§ **Directions for this task**: Check every line of the entries for "Etag", and copy the lines that hold it.

§ **Data listing**:
Content starts

(** What [parse_retry] does on an arbitrary datagram.  It accepts only a
    version 1 Retry with connection IDs of at most 20 bytes whose last 16
    bytes are the integrity tag of the rest under the given original
    destination connection ID, and every rejection is one of the three
    exceptions the connection discards the packet on. *)
Theorem parse_retry_authentic (data odcid : bytes)
  (Ho : len odcid <= 255) (Hlen : len data <= 2 ^ 30) :
  match parse_retry data odcid with
  | Ok r => ∃ body tag, data = body ++ tag ∧ len tag = AEAD_TAG_LENGTH ∧
              retry_integrity_tag odcid body = Ok tag ∧ rt_version r = QUIC_V1 ∧
              len (rt_destination_cid r) <= MAX_CID_LENGTH ∧ len (rt_source_cid r) <= MAX_CID_LENGTH
  | Raise e => header_error e
  end.
Proof.
  unfold parse_retry. case_test; [done|]. rewrite new_buffer_mkbuf. unfold AEAD_TAG_LENGTH in *.
  destruct (reads_retry_header [] data) as (bs & rest & _ & _ & Hr).
  destruct (read_retry_header (mkbuf [] data)).1 as [[[[v d] s] pos]|e]; cbn [fst mbind result_bind]; [|done].
  destruct Hr as (Hv & Hd & Hs). cbn in Hv, Hd, Hs.
  set (body := slice 0 (len data - 16) data).
  assert (len body = len data - 16) as Hb by (unfold body; rewrite len_slice; lia).
  destruct (retry_integrity_tag_ok odcid body) as (tag & Etag & Htag); [done|unfold AEAD_LIMIT; lia|].
  rewrite Etag. cbn [mbind result_bind]. case_decide as D; [done|].
  exists body, tag. cbn. split_and!; try done. rewrite <- D. unfold body, slice, last_bytes.
  cbn [Z.ltb Z.compare Z.to_nat]. rewrite drop_0, Z.sub_0_r. by rewrite take_drop.
Qed.

(** An address token is accepted exactly for the address it was minted
    for and while it is young.  A token [mint_token] seals validates to the
    original destination connection ID when presented from the same address
    no later than the lifetime after the (whole-second) time of issue, and is
    rejected with [TokenError] otherwise; the same for [mint_new_token]; and
    neither validator accepts a token of the other kind. *)
Theorem token_binding (key urandom odcid address client_address : bytes) (now now' lifetime : Q)
  (Hk : len key = AES_256_KEY) (Hu : len urandom = NONCE_LENGTH)
  (Ho : short_field odcid) (Ha : short_field address) (Hn : 0 <= int_of now < 2 ^ 64) :
  ∃ retry_token new_token,
    mint_token urandom key odcid address now = Ok retry_token ∧
    mint_new_token urandom key address now = Ok new_token ∧
    (if binding_ok address client_address (int_of now) now' lifetime
     then validate_token key retry_token client_address now' lifetime = Ok odcid ∧
          validate_new_token key new_token client_address now' lifetime = Ok tt
     else ∃ msg, validate_token key retry_token client_address now' lifetime = Raise (TokenError msg) ∧
          validate_new_token key new_token client_address now' lifetime = Raise (TokenError msg)) ∧
    validate_token key new_token client_address now' lifetime = Raise (TokenError "not a Retry token") ∧
    validate_new_token key retry_token client_address now' lifetime
      = Raise (TokenError "not a NEW_TOKEN token").
Proof.
  destruct (mint_token_ok key urandom odcid address now) as (c1 & -> & D1 & _); try assumption.
  destruct (mint_new_token_ok key urandom address now) as (c2 & -> & D2); try assumption.
  do 2 eexists. split; [done|]. split; [done|]. split; [|done].
  rewrite (validate_minted key urandom odcid address c1 now), (validate_new_minted key urandom address c2 now)
    by done.
  pose proof (check_binding_spec address client_address (int_of now) now' lifetime) as B.
  destruct (binding_ok _ _ _ _ _); [by rewrite B|]. destruct B as [msg B]. exists msg. by rewrite B.
Qed.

Content ends

§ **Answer below**:
  destruct (retry_integrity_tag_ok odcid body) as (tag & Etag & Htag); [done|unfold AEAD_LIMIT; lia|].
  rewrite Etag. cbn [mbind result_bind]. case_decide as D; [done|].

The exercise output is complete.